### Work to complete
Please report how many lines in the records below contain the word "Hbody", and give nothing else.

### Supplied material
Lemma length_file_mask f : length (file_mask npl ft nt f) = length (image f).
Proof. unfold file_mask. rewrite length_validate, length_map. reflexivity. Qed.

Lemma chunk_step_layout m f c L L' :
  In f (glob m) -> layout_ok npl ft nt glob L ->
  chunk_step npl ft nt m f (file_mask npl ft nt f) c L = Next L' -> layout_ok npl ft nt glob L'.
Proof.
  intros Hf HL. rewrite chunk_step_cases. cbv zeta.
  destruct (chunk_mismatch _ _ _ _ _ _); [discriminate|].
  destruct (Np.sum _ =? 0)%nat; intros H; injection H as <-; [exact HL|].
  intros m' p s Hin. unfold assign in Hin. apply in_app_or in Hin.
  destruct Hin as [Hin | Hin]; [|apply (HL _ _ _ Hin)].
  apply in_combine_l in Hin. apply in_map_iff in Hin.
  destruct Hin as (p' & E & Hp). injection E as <- <-.
  unfold chunk_ind in Hp. apply in_where_in1d in Hp. destruct Hp as [Hlt Hp].
  rewrite length_all_flatid in Hlt by exact npl_pos.
  rewrite (nth_all_flatid npl ft nt npl_pos frames_u8 p' Hlt) in Hp.
  exists f. split; [exact Hf|].
  unfold chunk_rows in Hp. apply in_select_chunk in Hp; [exact Hp|].
  rewrite length_file_mask, length_flatid. reflexivity.
Qed.

Lemma chunks_loop_layout m f : forall chunks L L',
  In f (glob m) -> layout_ok npl ft nt glob L ->
  chunks_loop npl ft nt m f (file_mask npl ft nt f) chunks L = Next L' -> layout_ok npl ft nt glob L'.
Proof.
  induction chunks as [|c rest IH]; intros L L' Hf HL H.
  - injection H as <-. exact HL.
  - simpl in H.
    destruct (chunk_step npl ft nt m f (file_mask npl ft nt f) c L) eqn:E;
      try discriminate.
    eapply IH; [exact Hf | | exact H]. eapply chunk_step_layout; eauto.
Qed.

Lemma process_file_ok ms m f st st' :
  In m ms -> In f (glob m) ->
  layout_ok npl ft nt glob (layout_data st) -> ids_ok npl ft nt glob ms st ->
  process_file npl ft nt m st f = Next st' ->
  layout_ok npl ft nt glob (layout_data st') /\ ids_ok npl ft nt glob ms st'.
Proof.
  intros Hm Hf HL HI. unfold process_file.
  fold (file_mask npl ft nt f).
  destruct (Np.sum (file_mask npl ft nt f) =? 0)%nat.
  { intros H. injection H as <-. auto. }
  destruct (chunks_loop _ _ _ _ _ _ _ _) as [L| |] eqn:EL; try discriminate.
  destruct (mask_write (outdset_cid st) _ _) as [c1|] eqn:Ec; [|discriminate].
  destruct (mask_write (outdset_pid st) _ _) as [p1|] eqn:Ep; [|discriminate].
  intros H. injection H as <-. simpl. split.
  - eapply chunks_loop_layout; eauto.
  - intros p Hp Hns. simpl.
    assert (Hmask : nth p (sel_indices npl ft nt
              (Np.select (file_mask npl ft nt f) (map trainId (image f)))) false = false).
    { rewrite sel_indices_in1d. unfold Np.in1d.
      rewrite nth_map_lt with (d' := 0) by (rewrite length_all_trains; exact Hp).
      destruct (Np.mem _ _) eqn:E; [|reflexivity].
      exfalso. apply Hns. exists m, f. split; [exact Hm|]. split; [exact Hf|].
      apply mem_In, E. }
    rewrite (mask_write_untouched _ _ _ _ p Ec Hmask).
    rewrite (mask_write_untouched _ _ _ _ p Ep Hmask).
    apply HI; assumption.
Qed.

Lemma files_loop_ok ms m : forall fl st st',
  In m ms -> (forall f, In f fl -> In f (glob m)) ->
  layout_ok npl ft nt glob (layout_data st) -> ids_ok npl ft nt glob ms st ->
  files_loop npl ft nt m st fl = Next st' ->
  layout_ok npl ft nt glob (layout_data st') /\ ids_ok npl ft nt glob ms st'.
Proof.
  induction fl as [|f rest IH]; intros st st' Hm Hfl HL HI H.
  - injection H as <-. auto.
  - simpl in H. destruct (process_file npl ft nt m st f) as [st1| |] eqn:E;
      try discriminate.
    destruct (process_file_ok ms m f st st1) as [HL1 HI1]; auto.
    { apply Hfl. left. reflexivity. }
    eapply IH; [exact Hm | | exact HL1 | exact HI1 | exact H].
    intros g Hg. apply Hfl. right. exact Hg.
Qed.

Lemma modules_loop_ok ms : forall rest st st',
  (forall m, In m rest -> In m ms) ->
  layout_ok npl ft nt glob (layout_data st) -> ids_ok npl ft nt glob ms st ->
  modules_loop npl ft nt glob rest st = Next st' ->
  layout_ok npl ft nt glob (layout_data st') /\ ids_ok npl ft nt glob ms st'.
Proof.
  induction rest as [|m rest IH]; intros st st' Hsub HL HI H.
  - injection H as <-. auto.
  - simpl in H. destruct (files_loop npl ft nt m st (glob m)) as [st1| |] eqn:E;
      try discriminate.
    destruct (files_loop_ok ms m (glob m) st st1) as [HL1 HI1]; auto.
    { apply Hsub. left. reflexivity. }
    eapply IH; [ | exact HL1 | exact HI1 | exact H].
    intros m' Hm'. apply Hsub. right. exact Hm'.
Qed.

Lemma init_state_ok ms :
  layout_ok npl ft nt glob (layout_data (init_state npl nt)) /\ ids_ok npl ft nt glob ms (init_state npl nt).
Proof.
  split.
  - intros m p s [].
  - intros p Hp _. simpl. rewrite !nth_repeat_lt by exact Hp. auto.
Qed.

End RunFacts.



(** C2 (counterexample).  Module 0 supplies train 100 in full and
    nothing else does.  At position 128, the first slot of train 101,
    the layout has no entry and the cell and pulse ids read 65535, but
    the train id array reads 101: it is the timeline itself and has no
    fill.  In the run over the file whose row 32 repeats cell 0, no row
    computes position 32 and the layout has no entry for it, yet the
    cell id array reads 0 there, the cell id of row 32. *)
Lemma C2_ids_differ_from_fill :
  match main full_train_glob with
  | (Finished, Some {| out_trainId := tr; out_cellId := ci; out_pulseId := pu;
                       out_data := Some L |}) =>
      forallb (fun e => negb (snd (fst e) =? 128)%nat) L = true /\
      read_data L 0 128 = FillValue 65535 /\
      nth 128 ci 0 = 65535 /\ nth 128 pu 0 = 65535 /\
      nth 128 tr 0 = 101
  | _ => False
  end /\
  match main repeated_cell_glob with
  | (Finished, Some {| out_cellId := ci; out_data := Some L |}) =>
      forallb (fun e => negb (snd (fst e) =? 32)%nat) L = true /\
      read_data L 0 32 = FillValue 65535 /\
      nth 32 ci 0 = 0
  | _ => False
  end.
Proof. vm_compute. repeat split; reflexivity. Qed.
(** ** Running computations *)

Lemma bind_Return {A B} (m : M A) (k : A -> M B) w a w' :
  m w = (Return a, w') -> (x <- m;; k x) w = k a w'.
Proof. unfold bind. intros ->. reflexivity. Qed.

Lemma bind_Return_inv {A B} (m : M A) (k : A -> M B) w b w2 :
  (x <- m;; k x) w = (Return b, w2) ->
  exists a w1, m w = (Return a, w1) /\ k a w1 = (Return b, w2).
Proof.
  unfold bind. destruct (m w) as [[a | what |] w1]; intros H.
  - exists a, w1. split; [reflexivity | exact H].
  - discriminate H.
  - discriminate H.
Qed.

Lemma deref_Some p o w : heap w !! p = Some o -> deref p w = (Return o, w).
Proof. unfold deref. intros ->. reflexivity. Qed.

Lemma deref_Return_inv p o w w' :
  deref p w = (Return o, w') -> heap w !! p = Some o /\ w' = w.
Proof.
  unfold deref. destruct (heap w !! p) as [o' |]; intros H; inversion H; auto.
Qed.

Lemma append_assoc (s1 s2 s3 : string) : (s1 +:+ s2) +:+ s3 = s1 +:+ (s2 +:+ s3).
Proof.
  induction s1 as [| c s1 IH]; [reflexivity |].
  change (String c ((s1 +:+ s2) +:+ s3) = String c (s1 +:+ (s2 +:+ s3))).
  rewrite IH. reflexivity.
Qed.

(** ** Product::reduceQuantity *)

(** C6, as the code has it: [reduceQuantity(amount)] throws
    [runtime_error("Not enough stock.")] when [amount > quantity] and leaves
    the world as it was; otherwise, the difference being an [int], it
    returns with the product's quantity decreased by exactly [amount] and
    nothing else changed.  The difference of an [int] stock and an amount
    between 0 and that stock is an [int]. *)
Theorem reduceQuantity_spec (w : World) (this : ptr) (o : Product.t) (amount : Z) :
  heap w !! this = Some o ->
  (Product.quantity o < amount ->
     reduceQuantity this amount w = (Throw "Not enough stock.", w)) /\
  (amount <= Product.quantity o ->
   in_int (Product.quantity o - amount) = true ->
     reduceQuantity this amount w =
       (Return tt,
        set_heap (<[this := Product.set_quantity (Product.quantity o - amount) o]> (heap w)) w)) /\
  (0 <= amount <= Product.quantity o ->
   in_int (Product.quantity o) = true ->
     in_int (Product.quantity o - amount) = true).
Proof.
  intros Hthis. unfold reduceQuantity.
  rewrite (bind_Return _ _ _ _ _ (deref_Some _ _ _ Hthis)).
  split; [| split].
  - intros Hlt. apply Z.ltb_lt in Hlt. rewrite Hlt. reflexivity.
  - intros Hle Hint. apply Z.ltb_ge in Hle. rewrite Hle, Hint. reflexivity.
  - unfold in_int, int_min, int_max. intros Hamount Hint.
    apply andb_true_iff in Hint as [Hlo Hhi].
    apply Z.leb_le in Hlo, Hhi.
    apply andb_true_iff. split; apply Z.leb_le; lia.
Qed.

Lemma reduceQuantity_spec_witness :
  reduceQuantity 2 6 (main_world 1000) = (Throw "Not enough stock.", main_world 1000) /\
  reduceQuantity 2 3 (main_world 1000) =
    (Return tt,
     set_heap (<[2%positive := Product.set_quantity (5 - 3) biscuits]> catalog)
       (main_world 1000)) /\
  in_int (5 - 3) = true.
Proof.
  split; [| split].
  - apply (reduceQuantity_spec (main_world 1000) 2 biscuits 6); [reflexivity | simpl; lia].
  - apply (reduceQuantity_spec (main_world 1000) 2 biscuits 3);
      [reflexivity | simpl; lia | reflexivity].
  - apply (reduceQuantity_spec (main_world 1000) 2 biscuits 3);
      [reflexivity | simpl; lia | reflexivity].
Defined.

(** C6, as the spec words it, fails: the message of the error that
    [reduceQuantity] throws is not "Insufficient stock.". *)
Lemma reduceQuantity_message_counterexample :
  ~ (forall w this o amount,
       heap w !! this = Some o -> Product.quantity o < amount ->
       reduceQuantity this amount w = (Throw "Insufficient stock.", w)).
Proof.
  intros H.
  specialize (H (main_world 1000) 2%positive biscuits 6 eq_refl ltac:(simpl; lia)).
  vm_compute in H. discriminate H.
Qed.

(** ** Cart::addToCart *)

(** C7: [addToCart(product, quantity)] throws
    [runtime_error("Insufficient stock.")] when [quantity] exceeds the
    product's stock at that moment and then leaves the cart (and the rest of
    the world) unchanged; otherwise it appends exactly one item
    [(product, quantity)] at the end of the cart, whatever the cart already
    holds for that product.  It never changes a product. *)
Theorem addToCart_spec (w : World) (product : ptr) (o : Product.t) (quantity : Z) :
  heap w !! product = Some o ->
  (Product.quantity o < quantity ->
     addToCart product quantity w = (Throw "Insufficient stock.", w)) /\
  (quantity <= Product.quantity o ->
     addToCart product quantity w =
       (Return tt, set_cart (cart w ++ [CartItem.mk product quantity]) w)) /\
  heap (snd (addToCart product quantity w)) = heap w.
Proof.
  intros Hp. unfold addToCart, getQuantity.
  rewrite (bind_Return _ _ _ _ _ (bind_Return _ _ _ _ _ (deref_Some _ _ _ Hp))).
  unfold ret. repeat split.
  - intros Hlt. apply Z.ltb_lt in Hlt. rewrite Hlt. reflexivity.
  - intros Hle. apply Z.ltb_ge in Hle. rewrite Hle. reflexivity.
  - destruct (Product.quantity o <? quantity); reflexivity.
Qed.

(** Scenario S5, and a second line for a product already in the cart. *)
Lemma addToCart_spec_witness :
  addToCart 2 6 (main_world 1000) = (Throw "Insufficient stock.", main_world 1000) /\
  addToCart 1 3 (set_cart [CartItem.mk 1 2] (main_world 1000)) =
    (Return tt, set_cart [CartItem.mk 1 2; CartItem.mk 1 3] (main_world 1000)).
Proof.
  split.
  - apply (addToCart_spec (main_world 1000) 2 biscuits 6); [reflexivity | simpl; lia].
  - apply (addToCart_spec (set_cart [CartItem.mk 1 2] (main_world 1000)) 1 cheese 3);
      [reflexivity | simpl; lia].
Defined.

(** C8, as the code has it: when [addToCart(product, quantity)] returns, the
    product exists, [quantity] is at most its stock at that moment, and the
    cart has grown by the item [(product, quantity)] and by nothing else.
    No lower bound on [quantity] is checked. *)
Theorem addToCart_accepted (w w' : World) (product : ptr) (quantity : Z) :
  addToCart product quantity w = (Return tt, w') ->
  exists o, heap w !! product = Some o /\
            quantity <= Product.quantity o /\
            cart w' = cart w ++ [CartItem.mk product quantity] /\
            heap w' = heap w.
Proof.
  unfold addToCart, getQuantity. intros H.
  apply bind_Return_inv in H as (stock & w1 & Hq & H).
  apply bind_Return_inv in Hq as (o & w0 & Ho & Hq).
  apply deref_Return_inv in Ho as [Ho ->].
  unfold ret in Hq. inversion Hq; subst stock w1; clear Hq.
  exists o. split; [exact Ho |].
  destruct (Z.ltb_spec (Product.quantity o) quantity) as [Hlt | Hle].
  - discriminate H.
  - unfold modify in H. inversion H; subst w'. simpl. auto.
Qed.

Lemma addToCart_accepted_witness :
  exists o, heap (main_world 1000) !! 1%positive = Some o /\
            2 <= Product.quantity o /\
            cart (set_cart [CartItem.mk 1 2] (main_world 1000)) =
              cart (main_world 1000) ++ [CartItem.mk 1 2] /\
            heap (set_cart [CartItem.mk 1 2] (main_world 1000)) = heap (main_world 1000).
Proof.
  apply (addToCart_accepted (main_world 1000) _ 1 2). reflexivity.
Defined.

(** C8, as the spec words it, fails: [addToCart] accepts the quantity 0
    (and negative quantities), so an item of the cart need not have
    [quantity >= 1]. *)
Lemma addToCart_quantity_counterexample :
  ~ (forall w w' product quantity,
       addToCart product quantity w = (Return tt, w') ->
       forall item, In item (cart w') -> 1 <= CartItem.quantity item).
Proof.
  intros H.
  specialize (H (main_world 1000) (set_cart [CartItem.mk 1 0] (main_world 1000))
                1%positive 0 eq_refl (CartItem.mk 1 0) (or_introl eq_refl)).
  simpl in H. lia.
Qed.

(** ** Computations that cannot throw *)

Create HintDb no_throw.

Lemma no_throw_ret {A} (a : A) : no_throw (ret a).
Proof. intros w what. discriminate. Qed.

Lemma no_throw_undefined {A} : no_throw (@undefined A).
Proof. intros w what. discriminate. Qed.

Lemma no_throw_gets {A} (f : World -> A) : no_throw (gets f).
Proof. intros w what. discriminate. Qed.

Lemma no_throw_modify f : no_throw (modify f).
Proof. intros w what. discriminate. Qed.

Lemma no_throw_print l : no_throw (print l).
Proof. apply no_throw_modify. Qed.

Lemma no_throw_deref p : no_throw (deref p).
Proof. intros w what. unfold deref. destruct (heap w !! p); discriminate. Qed.

Lemma no_throw_bind {A B} (m : M A) (k : A -> M B) :
  no_throw m -> (forall a, no_throw (k a)) -> no_throw (x <- m;; k x).
Proof.
  intros Hm Hk w what. unfold bind.
  specialize (Hm w). destruct (m w) as [[a | what' |] w1]; simpl in *.
  - apply Hk.
  - destruct (Hm what'). reflexivity.
  - discriminate.
Qed.

Lemma no_throw_for_fold {A S} (l : list A) (body : S -> A -> M S) :
  (forall s x, no_throw (body s x)) -> forall s, no_throw (for_fold l body s).
Proof.
  intros Hbody. induction l as [| x l IH]; intros s; simpl.
  - apply no_throw_ret.
  - apply no_throw_bind; [apply Hbody | exact IH].
Qed.

#[local] Hint Resolve no_throw_ret no_throw_undefined no_throw_gets no_throw_modify
  no_throw_print no_throw_deref : no_throw.

Lemma no_throw_getWeight p : no_throw (getWeight p).
Proof.
  unfold getWeight. apply no_throw_bind; [auto with no_throw |].
  intros o. destruct (Product.class o); auto with no_throw.
Qed.

Lemma no_throw_Shippable_getName p : no_throw (Shippable_getName p).
Proof.
  unfold Shippable_getName. apply no_throw_bind; [auto with no_throw |].
  intros o. destruct (Product.class o); auto with no_throw.
Qed.

#[local] Hint Resolve no_throw_getWeight no_throw_Shippable_getName : no_throw.

(** ** ShippingService::ship *)

Lemma no_throw_ship items : no_throw (ship items).
Proof.
  unfold ship.
  apply no_throw_bind; [auto with no_throw | intros _].
  apply no_throw_bind; [| auto with no_throw].
  apply no_throw_for_fold. intros s x.
  apply no_throw_bind; [auto with no_throw | intros wt].
  apply no_throw_bind; [auto with no_throw | intros n].
  apply no_throw_bind; auto with no_throw.
Qed.

(** C10: [ship] checks nothing.  On the empty manifest it returns after
    writing the header line and the line "Total package weight 0.0kg" and
    nothing between them (whatever the format flags of [cout] were, it leaves
    them at [fixed] with precision 1); and no manifest makes it throw. *)
Theorem ship_empty_manifest :
  (forall w,
     ship [] w =
       (Return tt,
        set_cout
          (mk_ostream
             (written (cout w) +:+
              (nl +:+ "** Shipment notice **" +:+ nl +:+
               "Total package weight 0.0kg" +:+ nl))
             true 1) w)) /\
  (forall items w what, fst (ship items w) <> Throw what).
Proof.
  split.
  - intros w. unfold ship, bind, print, modify, ret, set_cout; simpl.
    rewrite !append_assoc.
    replace (Fmt.fixed 1 0) with "0.0"%string by (vm_compute; reflexivity).
    reflexivity.
  - intros items. apply no_throw_ship.
Qed.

### Exercise response
2